December 19, 2014 | by

Budd Schulberg’s centennial.

Budd Schulberg (center) at the Watts Writers’ Workshop, ca. 1965.

Budd Schulberg (center) at the Watts Writers’ Workshop, ca. 1965.

“My problem,” novelist and screenwriter Budd Schulberg told Kurt Vonnegut at the close of a 2001 interview published in these pages, “is that I’m not going to live long enough to do all the different things I want to do. My time is beginning to run out a bit.” Then eighty-seven years old, Schulberg—whose credits include the Oscar-winning script for On the Waterfront (1954), a handful of widely acclaimed novels, a Hollywood memoir, a collection of short stories, a biography of Muhammad Ali, and volumes of essays and magazine articles on boxing—was working with Spike Lee on a screenplay about the epic 1930s battles between heavyweight world champions Joe Louis and Max Schmeling and collaborating with Ben Stiller on a film adaptation of his best-known novel What Makes Sammy Run? (1941). Eight years later, he bid his final farewell before either of these projects could be realized. He would have turned one hundred this year.

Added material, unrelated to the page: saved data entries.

(** * update.py: version resolution for the CrateDB Dockerfile generator

    A shallow embedding of [update.py] and the properties of its
    version handling, its HTTP existence probes, its JDK table and its
    template selection.

    Conventions of the embedding.
    - Python [str] values are Rocq strings; a character is a code point
      below 256.
    - Python [int] values are [Z] (unbounded).  The interpreter's optional
      cap on the number of digits converted between [int] and [str] is
      taken as switched off.
    - A Python exception is a value of [exception]; a computation that may
      raise returns [exception + A], [inl] for a raise.
    - Everything the script reads from outside (HTTP, the file system, the
      clock, the template engine) comes from a [world] record, and every
      such access is appended to a log, so that what the script did and
      did not do can be stated. *)

From Stdlib Require Import ZArith String Ascii List Bool Lia.
From Stdlib Require Import Decimal DecimalString DecimalZ DecimalFacts.
From stdpp Require Import gmap.
Import ListNotations.

#[local] Open Scope Z_scope.
#[local] Open Scope string_scope.

(** ** Exceptions *)

(** The exception classes the script can meet.  [HTTPError] is a subclass
    of [URLError]; [TemplateNotFound] belongs to the template engine;
    [OtherException cls] stands for an instance of any class that is not
    one of the named ones nor a subclass of them (for instance
    [http.client.RemoteDisconnected]). *)
Inductive exception : Type :=
| TypeError (msg : string)
| ValueError (msg : string)
| KeyError (key : string)
| AttributeError (msg : string)
| URLError (reason : string)
| HTTPError (code : Z)
| TemplateNotFound (name : string)
| OtherException (cls : string).

(** [isinstance(e, URLError)], the test made by [except URLError]. *)
Definition isinstance_URLError (e : exception) : bool :=
  match e with
  | URLError _ | HTTPError _ => true
  | _ => false
  end.

(** The spec's FormatError: what [Version.parse] raises on malformed text.
    [int] raises [ValueError]; a call of [Version] with too few arguments
    raises [TypeError]. *)
Definition is_FormatError (e : exception) : bool :=
  match e with
  | TypeError _ | ValueError _ => true
  | _ => false
  end.

(** The spec's NotFoundError: the script raises [ValueError] for it. *)
Definition is_NotFoundError (e : exception) : bool :=
  match e with
  | ValueError _ => true
  | _ => false
  end.

(** ** Python built-ins used by [Version] *)

Module Py.

(** White space as [int] skips it around a literal.  In ASCII: tab, line
    feed, vertical tab, form feed, carriage return and space (the
    separators 28 to 31 are not skipped).  Above ASCII, every Unicode
    white space; below 256 these are next line (133) and no-break space
    (160).  Below 256 the only decimal digits are ["0"] to ["9"]. *)
Definition is_space (c : ascii) : bool :=
  let n := nat_of_ascii c in
  ((9 <=? n)%nat && (n <=? 13)%nat) || (n =? 32)%nat || (n =? 133)%nat || (n =? 160)%nat.

Fixpoint lstrip (s : string) : string :=
  match s with
  | String c r => if is_space c then lstrip r else s
  | EmptyString => EmptyString
  end.

Fixpoint rstrip (s : string) : string :=
  match s with
  | String c r =>
      match rstrip r with
      | EmptyString => if is_space c then EmptyString else String c EmptyString
      | r' => String c r'
      end
  | EmptyString => EmptyString
  end.

Definition strip (s : string) : string := rstrip (lstrip s).

(** A decimal digit prepends itself to the digits that follow it. *)
Definition digit_of (c : ascii) : option (uint -> uint) :=
  match c with
  | "0" => Some D0 | "1" => Some D1 | "2" => Some D2 | "3" => Some D3
  | "4" => Some D4 | "5" => Some D5 | "6" => Some D6 | "7" => Some D7
  | "8" => Some D8 | "9" => Some D9
  | _ => None
  end%char.

(** The digits of an integer literal in base 10: it starts with a digit,
    and a single underscore may stand between two digits. *)
Fixpoint literal_digits (s : string) : option uint :=
  match s with
  | EmptyString => None
  | String c r =>
      match digit_of c with
      | None => None
      | Some D =>
          match r with
          | EmptyString => Some (D Nil)
          | String "_"%char r' => option_map D (literal_digits r')
          | _ => option_map D (literal_digits r)
          end
      end
  end.

(** [int(s)] for a [str] argument: surrounding white space is dropped, one
    sign is allowed, then come the digits.  The text of the error message
    is shortened (Python adds the [repr] of the argument). *)
Definition int_of_body (negative : bool) (body : string) : exception + Z :=
  match literal_digits body with
  | Some d => inr (if negative then - Z.of_uint d else Z.of_uint d)
  | None => inl (ValueError "invalid literal for int() with base 10")
  end.

Definition int (s : string) : exception + Z :=
  match strip s with
  | String "+"%char r => int_of_body false r
  | String "-"%char r => int_of_body true r
  | t => int_of_body false t
  end.

(** [str(n)] for an [int]: decimal digits, a minus sign when negative. *)
Definition str (n : Z) : string := NilZero.string_of_int (Z.to_int n).

(** [s.split(sep, maxsplit)] for a separator of one character: at most
    [maxsplit] cuts, made at the first occurrences from the left. *)
Fixpoint split (sep : ascii) (maxsplit : nat) (s : string) : list string :=
  match s with
  | EmptyString => [EmptyString]
  | String c r =>
      match maxsplit with
      | S m =>
          if Ascii.eqb c sep then EmptyString :: split sep m r
          else match split sep maxsplit r with
               | h :: t => String c h :: t
               | [] => [String c EmptyString]
               end
      | O => [s]
      end
  end.

(** [s.split(sep)]: a cut at every separator. *)
Fixpoint split_all (sep : ascii) (s : string) : list string :=
  match s with
  | EmptyString => [EmptyString]
  | String c r =>
      if Ascii.eqb c sep then EmptyString :: split_all sep r
      else match split_all sep r with
           | h :: t => String c h :: t
           | [] => [String c EmptyString]
           end
  end.

(** [map(f, xs)] consumed by argument unpacking: the calls are made from
    left to right and the first raise ends the iteration. *)
Fixpoint map_raising {A B} (f : A -> exception + B) (xs : list A) : exception + list B :=
  match xs with
  | [] => inr []
  | x :: r =>
      match f x with
      | inl e => inl e
      | inr y =>
          match map_raising f r with
          | inl e => inl e
          | inr ys => inr (y :: ys)
          end
      end
  end.

End Py.

(** ** [class Version(NamedTuple)] *)

Record Version : Type := mkVersion { major : Z; minor : Z; hotfix : Z }.

Module Version.

(** A [Version] is a tuple: as a dictionary key it is its three fields. *)
Definition astuple (v : Version) : Z * Z * Z := (major v, minor v, hotfix v).
Definition attractions_item (v : list pyobj) : item := fun d =>
  mk (request d) (user_id d) (Some v) (weather d) (hotels d) (messages d)
     (node_status d) (node_errors d) (trip_plan d) (error d) (fallback_activated d)
     (execution_time_ms d) (retry_count d) (trace_id d) (checkpoint_id d) (node_timings d).
Definition weather_item (v : list pyobj) : item := fun d =>
  mk (request d) (user_id d) (attractions d) (Some v) (hotels d) (messages d)
     (node_status d) (node_errors d) (trip_plan d) (error d) (fallback_activated d)
     (execution_time_ms d) (retry_count d) (trace_id d) (checkpoint_id d) (node_timings d).
Definition hotels_item (v : list pyobj) : item := fun d =>
  mk (request d) (user_id d) (attractions d) (weather d) (Some v) (messages d)
     (node_status d) (node_errors d) (trip_plan d) (error d) (fallback_activated d)
     (execution_time_ms d) (retry_count d) (trace_id d) (checkpoint_id d) (node_timings d).
Definition node_status_item (v : gmap string string) : item := fun d =>
  mk (request d) (user_id d) (attractions d) (weather d) (hotels d) (messages d)
     (Some v) (node_errors d) (trip_plan d) (error d) (fallback_activated d)
     (execution_time_ms d) (retry_count d) (trace_id d) (checkpoint_id d) (node_timings d).
Definition node_errors_item (v : gmap string string) : item := fun d =>
  mk (request d) (user_id d) (attractions d) (weather d) (hotels d) (messages d)
     (node_status d) (Some v) (trip_plan d) (error d) (fallback_activated d)
     (execution_time_ms d) (retry_count d) (trace_id d) (checkpoint_id d) (node_timings d).
Definition trip_plan_item (v : TripPlan.t) : item := fun d =>
  mk (request d) (user_id d) (attractions d) (weather d) (hotels d) (messages d)
     (node_status d) (node_errors d) (Some v) (error d) (fallback_activated d)
     (execution_time_ms d) (retry_count d) (trace_id d) (checkpoint_id d) (node_timings d).
Definition error_item (v : string) : item := fun d =>
  mk (request d) (user_id d) (attractions d) (weather d) (hotels d) (messages d)
     (node_status d) (node_errors d) (trip_plan d) (Some v) (fallback_activated d)
     (execution_time_ms d) (retry_count d) (trace_id d) (checkpoint_id d) (node_timings d).
Definition fallback_activated_item (v : bool) : item := fun d =>
  mk (request d) (user_id d) (attractions d) (weather d) (hotels d) (messages d)
     (node_status d) (node_errors d) (trip_plan d) (error d) (Some v)
     (execution_time_ms d) (retry_count d) (trace_id d) (checkpoint_id d) (node_timings d).
Definition execution_time_ms_item (v : Z) : item := fun d =>
  mk (request d) (user_id d) (attractions d) (weather d) (hotels d) (messages d)
     (node_status d) (node_errors d) (trip_plan d) (error d) (fallback_activated d)
     (Some v) (retry_count d) (trace_id d) (checkpoint_id d) (node_timings d).
Definition node_timings_item (v : gmap string Z) : item := fun d =>
  mk (request d) (user_id d) (attractions d) (weather d) (hotels d) (messages d)
     (node_status d) (node_errors d) (trip_plan d) (error d) (fallback_activated d)
     (execution_time_ms d) (retry_count d) (trace_id d) (checkpoint_id d) (Some v).
(** * secrets_template.h: the device configuration header

    The header is a flat list of namespace-scope variable definitions with
    literal initialisers.  This development embeds

    - the ten literals, under the names the header gives them;
    - the header itself, as the list of its lines (one directive, ten
      variable definitions with their declared C++ types);
    - the fragment of C++ needed to run it: static initialisation of the
      definitions into a store, reads of the store, and the two kinds of
      statement an including sketch could aim at the bindings (assignment
      and a store through a pointer), with the const rules that accept or
      reject them. *)

From Stdlib Require Import ZArith List String Ascii Bool Lia.
From Stdlib Require Import Permutation.
Import ListNotations.
Open Scope string_scope.
Open Scope Z_scope.

(** ** The literals of the header *)

Definition hostname : string := "espSolarChargerOTA".
Definition mqtt_user : string := "mqtt_user".
Definition mqtt_pass : string := "mqtt_password".
Definition mqtt_server : string := "192.168.1.15".
Definition mqtt_port : Z := 1883.
Definition wifi_ssid : string := "wifi_network".
Definition wifi_pass : string := "wifi_passsword".
Definition mqtt_topic : string := "epever/state".
Definition ota_pass : string := "guessme".
Definition mqtt_deepsleep : string := "epever/deepsleep".

(** ** Declared types

    Only two shapes of type occur: [int] and pointer to [char], each level
    with or without [const].  [const char*] is a pointer that is not const
    to characters that are; [const int] is a const integer. *)

Inductive ctype : Type :=
| Tint (is_const : bool)
| Tcharptr (chars_const : bool) (ptr_const : bool).

Definition const_char_ptr : ctype := Tcharptr true false.
Definition const_int : ctype := Tint true.

(** The qualifier of the declared object itself: it decides whether the
    binding may be assigned to. *)
Definition top_const (t : ctype) : bool :=
  match t with
  | Tint c => c
  | Tcharptr _ c => c
  end.

Definition is_charptr (t : ctype) : bool :=
  match t with
  | Tcharptr _ _ => true
  | Tint _ => false
  end.

(** ** The header as data *)

Inductive literal : Type :=
| LStr (s : string)
| LInt (z : Z).

Record var_def : Type := VarDefOf {
  vd_type : ctype;
  vd_name : string;
  vd_init : literal
}.

Inductive item : Type :=
| Directive (name : string) (arg : string)
| VarDef (d : var_def).

Definition secrets_template_h : list item :=
  [ Directive "pragma" "once";
    VarDef (VarDefOf const_char_ptr "hostname" (LStr hostname));
    VarDef (VarDefOf const_char_ptr "mqtt_user" (LStr mqtt_user));
    VarDef (VarDefOf const_char_ptr "mqtt_pass" (LStr mqtt_pass));
    VarDef (VarDefOf const_char_ptr "mqtt_server" (LStr mqtt_server));
    VarDef (VarDefOf const_int "mqtt_port" (LInt mqtt_port));
    VarDef (VarDefOf const_char_ptr "wifi_ssid" (LStr wifi_ssid));
    VarDef (VarDefOf const_char_ptr "wifi_pass" (LStr wifi_pass));
    VarDef (VarDefOf const_char_ptr "mqtt_topic" (LStr mqtt_topic));
    VarDef (VarDefOf const_char_ptr "ota_pass" (LStr ota_pass));
    VarDef (VarDefOf const_char_ptr "mqtt_deepsleep" (LStr mqtt_deepsleep)) ].

Fixpoint var_defs (h : list item) : list var_def :=
  match h with
  | [] => []
  | VarDef d :: h' => d :: var_defs h'
  | Directive _ _ :: h' => var_defs h'
  end.

Fixpoint directives (h : list item) : list (string * string) :=
  match h with
  | [] => []
  | Directive n a :: h' => (n, a) :: directives h'
  | VarDef _ :: h' => directives h'
  end.

Definition declared_names (h : list item) : list string :=
  map vd_name (var_defs h).

Definition string_names (h : list item) : list string :=
  map vd_name (filter (fun d => is_charptr (vd_type d)) (var_defs h)).

Definition int_names (h : list item) : list string :=
  map vd_name (filter (fun d => negb (is_charptr (vd_type d))) (var_defs h)).

(** Preprocessor directives that select text conditionally. *)
Definition conditional_directive (name : string) : bool :=
  existsb (String.eqb name) ["if"; "ifdef"; "ifndef"; "elif"; "else"; "endif"].

Definition has_pragma_once (h : list item) : bool :=
  existsb (fun d => String.eqb (fst d) "pragma" && String.eqb (snd d) "once")
          (directives h).

(** ** Builds

    What a build may vary without touching the file: the width of [int]
    (at least 16 bits in every C++ implementation) and how many further
    times, beyond the first, the translation unit includes the header. *)

Record build : Type := Build {
  int_bits : Z;
  extra_includes : nat
}.

Definition esp_build : build := Build 32 0.

(** The text of [n] inclusions: a file carrying [#pragma once] contributes
    its text to the first inclusion only. *)
Fixpoint include_times (n : nat) (h : list item) : list item :=
  match n with
  | O => []
  | S n' => (h ++ (if has_pragma_once h then [] else include_times n' h))%list
  end.

Definition translation_unit (b : build) : list item :=
  include_times (S (extra_includes b)) secrets_template_h.

(** ** Values, bindings and the store *)

Inductive value : Type :=
| VInt (z : Z)
| VPtr (p : option nat).
(** ** The validate command *)

(** C10: once the descriptor has been read, a token file that is absent or
    unreadable, that is not the JSON of a string map, or that has no
    registry entry or an empty one makes no difference to the validate
    command but for the URL: it goes on with the default registry URL and
    sends the validate request there. *)
Theorem validate_ignores_token_store w args serverFile serverData serverJSON homeDir :
  ValidateCommand_args args "server.json" = Some serverFile ->
  os_ReadFile w serverFile = Ok serverData ->
  Unmarshal_ServerJSON w serverData = Ok serverJSON ->
  os_UserHomeDir w = Ok homeDir ->
  TokenStoreSilent w homeDir ->
  ValidateCommand w args
  = ValidateCommand_run w DefaultRegistryURL serverData serverJSON
  /\ forall body,
      Marshal_ServerJSON w serverJSON = Ok body ->
      url_Parse w (spec_endpointURL DefaultRegistryURL "v0/validate") = None ->
      sends (ValidateCommand w args) [validateRequest DefaultRegistryURL body].
Proof.
  intros Hargs Hf Hu Hh Hsilent.
  assert (Heq : ValidateCommand w args
                = ValidateCommand_run w DefaultRegistryURL serverData serverJSON).
  { unfold ValidateCommand. rewrite Hargs, Hf, Hu, Hh.
    destruct Hsilent as [[err Ht]|[(tokenData & err & Ht & Hi)|(tokenData & tokenInfo & Ht & Hi & He)]].
    - now rewrite Ht.
    - now rewrite Ht, Hi.
    - rewrite Ht, Hi. cbv zeta. now rewrite He. }
  split; [exact Heq|].
  intros body Hm Hp. rewrite Heq.
  now apply ValidateCommand_run_sends.
Qed.

(** ** More about the registry calls *)

Lemma after_nil st : after st [] [] = st.
Proof. unfold after. rewrite !app_nil_r. now destruct st. Qed.
Lemma counter_inv_step toks c w :
  counter_inv toks c -> counter_inv (toks ++ [w]) (counter_add w c).
Proof.
  intros (Hnd & Hdom & Hcnt & Hsort).
  assert (forall x y, x ∈ c -> y ∈ c ->
            seen_before toks x y -> seen_before (toks ++ [w]) x y) as Hkeep.
  { intros [x kx] [y ky] Hx Hy. unfold seen_before. simpl.
    rewrite !index_of_app_l; [done| |].
    - apply Hdom. apply list_elem_of_fmap. by exists (y, ky).
    - apply Hdom. apply list_elem_of_fmap. by exists (x, kx). }
  destruct (counter_add_spec w c) as [(k & c1 & c2 & E & Hn1 & ->)|[Hn ->]].
  - subst c. unfold counter_inv.
    rewrite !fmap_app, !fmap_cons in *. simpl in *.
    split; [done|]. split; [|split].
    + intros w'. rewrite Hdom. set_solver.
    + intros w' k' Hin. rewrite occurrences_snoc.
      apply elem_of_app in Hin as [Hin|Hin].
      * rewrite <- (Hcnt w' k') by set_solver.
        destruct (decide (w = w')) as [<-|]; [|lia].
        exfalso. apply Hn1. apply list_elem_of_fmap. by exists (w, k').
      * apply elem_of_cons in Hin as [[= -> ->]|Hin].
        -- rewrite decide_True by done. rewrite <- (Hcnt w k); [done|set_solver].
        -- rewrite <- (Hcnt w' k') by set_solver.
           destruct (decide (w = w')) as [<-|]; [|lia].
           exfalso. apply NoDup_app in Hnd as (_ & _ & Hnd).
           apply NoDup_cons in Hnd as [Hnd _]. apply Hnd.
           apply list_elem_of_fmap. by exists (w, k').
    + apply StronglySorted_app_inv in Hsort as (S1 & S2 & S12).
      apply StronglySorted_inv in S2 as [S2 Sw].
      apply StronglySorted_app.
      * eapply StronglySorted_impl_in; [|exact S1].
        intros x y Hx Hy. apply Hkeep; set_solver.
      * constructor.
        -- eapply StronglySorted_impl_in; [|exact S2].
           intros x y Hx Hy. apply Hkeep; set_solver.
        -- rewrite List.Forall_forall in *. intros y Hy.
           specialize (Sw y Hy). apply list_elem_of_In in Hy.
           apply (Hkeep (w, k) y) in Sw; [done|set_solver|set_solver].
      * intros x y Hx Hy. apply elem_of_cons in Hy as [->|Hy].
        -- apply (Hkeep x (w, k)); [set_solver|set_solver|]. apply S12; set_solver.
        -- apply Hkeep; [set_solver|set_solver|]. apply S12; set_solver.
  - assert (w ∉ toks) as Hw by (by rewrite <- Hdom).
    unfold counter_inv. rewrite fmap_app. simpl. split; [|split; [|split]].
    + apply NoDup_app. split; [done|]. split; [|apply NoDup_singleton].
      intros x Hx. set_solver.
    + intros w'. rewrite elem_of_app, Hdom. set_solver.
    + intros w' k' Hin. rewrite occurrences_snoc.
      apply elem_of_app in Hin as [Hin|Hin].
      * rewrite <- (Hcnt w' k') by done.
        destruct (decide (w = w')) as [<-|]; [|lia].
        exfalso. apply Hn. apply list_elem_of_fmap. by exists (w, k').
      * apply list_elem_of_singleton in Hin as [= -> ->].
        rewrite decide_True by done. by rewrite occurrences_notin.
    + apply StronglySorted_app.
      * eapply StronglySorted_impl_in; [|exact Hsort]. done.
      * repeat constructor.
      * intros [x kx] y Hx Hy. apply list_elem_of_singleton in Hy as ->.
        unfold seen_before. simpl.
        assert (x ∈ toks) as Hxin.
        { apply Hdom. apply list_elem_of_fmap. by exists (x, kx). }
        rewrite index_of_app_l by done. rewrite index_of_app_r by done.
        pose proof (index_of_lt x toks Hxin). lia.
Qed.

Lemma Counter_inv toks : counter_inv toks (Counter toks).
Proof.
  unfold Counter. induction toks as [|w toks IH] using rev_ind.
  - apply counter_inv_nil.
  - rewrite foldl_snoc. by apply counter_inv_step.
Qed.

Lemma insert_desc_perm x l : insert_desc x l ≡ₚ x :: l.
Proof.
  induction l as [|y l IH]; simpl; [done|].
  destruct (x.2 <? y.2)%Z; [|done]. rewrite IH. apply Permutation_swap.
Qed.

Lemma sorted_desc_perm l : sorted_desc l ≡ₚ l.
Proof.
  induction l as [|x l IH]; simpl; [done|].
  rewrite insert_desc_perm. by rewrite IH.
Qed.

Lemma insert_desc_sorted toks x l :
  StronglySorted (ranks_before toks) l ->
  (forall y, y ∈ l -> seen_before toks x y) ->
  StronglySorted (ranks_before toks) (insert_desc x l).
Proof.
  induction l as [|y l IH]; simpl; intros Hs Hx.
  - repeat constructor.
  - apply StronglySorted_inv in Hs as [Hs Hy].
    destruct (Z.ltb_spec x.2 y.2) as [Hlt|Hge].
    + constructor.
      * apply IH; [done|]. intros z Hz. apply Hx. set_solver.
      * rewrite List.Forall_forall in *. intros z Hz.
        apply list_elem_of_In in Hz. rewrite insert_desc_perm in Hz.
        apply elem_of_cons in Hz as [->|Hz]; [by left|].
        apply Hy. by apply list_elem_of_In.
    + constructor; [by constructor|].
      rewrite List.Forall_forall in *. intros z Hz. apply list_elem_of_In in Hz.
      assert (seen_before toks x z) as Hxz by (by apply Hx).
      assert (z.2 <= y.2)%Z as Hzy.
      { apply elem_of_cons in Hz as [->|Hz]; [lia|].
        apply list_elem_of_In in Hz. destruct (Hy z Hz) as [?|[? _]]; lia. }
      unfold ranks_before. destruct (decide (x.2 = z.2)); [right; done|left; lia].
Qed.

Lemma sorted_desc_sorted toks c :
  StronglySorted (seen_before toks) c ->
  StronglySorted (ranks_before toks) (sorted_desc c).
Proof.
  induction c as [|x c IH]; simpl; intros Hs; [constructor|].
  apply StronglySorted_inv in Hs as [Hs Hx].
  apply insert_desc_sorted; [by apply IH|].
  intros y Hy. rewrite sorted_desc_perm in Hy.
  rewrite List.Forall_forall in Hx. apply Hx. by apply list_elem_of_In.
Qed.

End RankingFacts.

Section FrequencyFacts.
Context {U : Unicode}.
Variable self : TextAnalyzer.TextAnalyzer.
Import AsciiSpec TextAnalyzer RankSpec.

(** On ASCII text the tokens do not depend on the Unicode tables beyond
    Basic Latin. *)
Lemma tokenize_words_ascii text :
  Forall is_ascii text ->
  tokenize_words text =
    @Re.findall Latin1.db word_pattern (map ascii_lower text).
Proof.
  intros H. destruct text as [|c text]; [done|].
  unfold tokenize_words. rewrite lower_ascii by done.
  apply findall_from_ascii.
  - apply node_agree_refl.
  - done.
  - by apply map_ascii_lower_ascii.
Qed.

Lemma calculate_word_frequency_eq text top_n remove_stop_words :
  calculate_word_frequency self text top_n remove_stop_words =
    most_common (default 10%Z top_n)
      (Counter (counted_tokens self text remove_stop_words)).
Proof.
  unfold calculate_word_frequency, counted_tokens.
  destruct text; [|done]. unfold most_common.
  destruct (default true remove_stop_words); simpl;
    by destruct (Z.to_nat (default 10%Z top_n)).
Qed.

Early last month, I attended a two-day celebration of his centennial in Hanover, New Hampshire, at Dartmouth College, from which Schulberg graduated in 1936 and whose Rauner Special Collections Library holds his papers. The event began with the unveiling of a library exhibition—“Budd Schulberg and the Scripting of Social Change,” which runs through the end of next month—charting the writer’s numerous engagements with political events that spanned much of the twentieth century. As editor of The Dartmouth, the college’s daily paper, in 1935, he covered a quarry workers’ strike in Proctor, Vermont, anticipating the preproduction research he would undertake on the mafia infiltration of the dockworkers’ union for On the Waterfront. Read More »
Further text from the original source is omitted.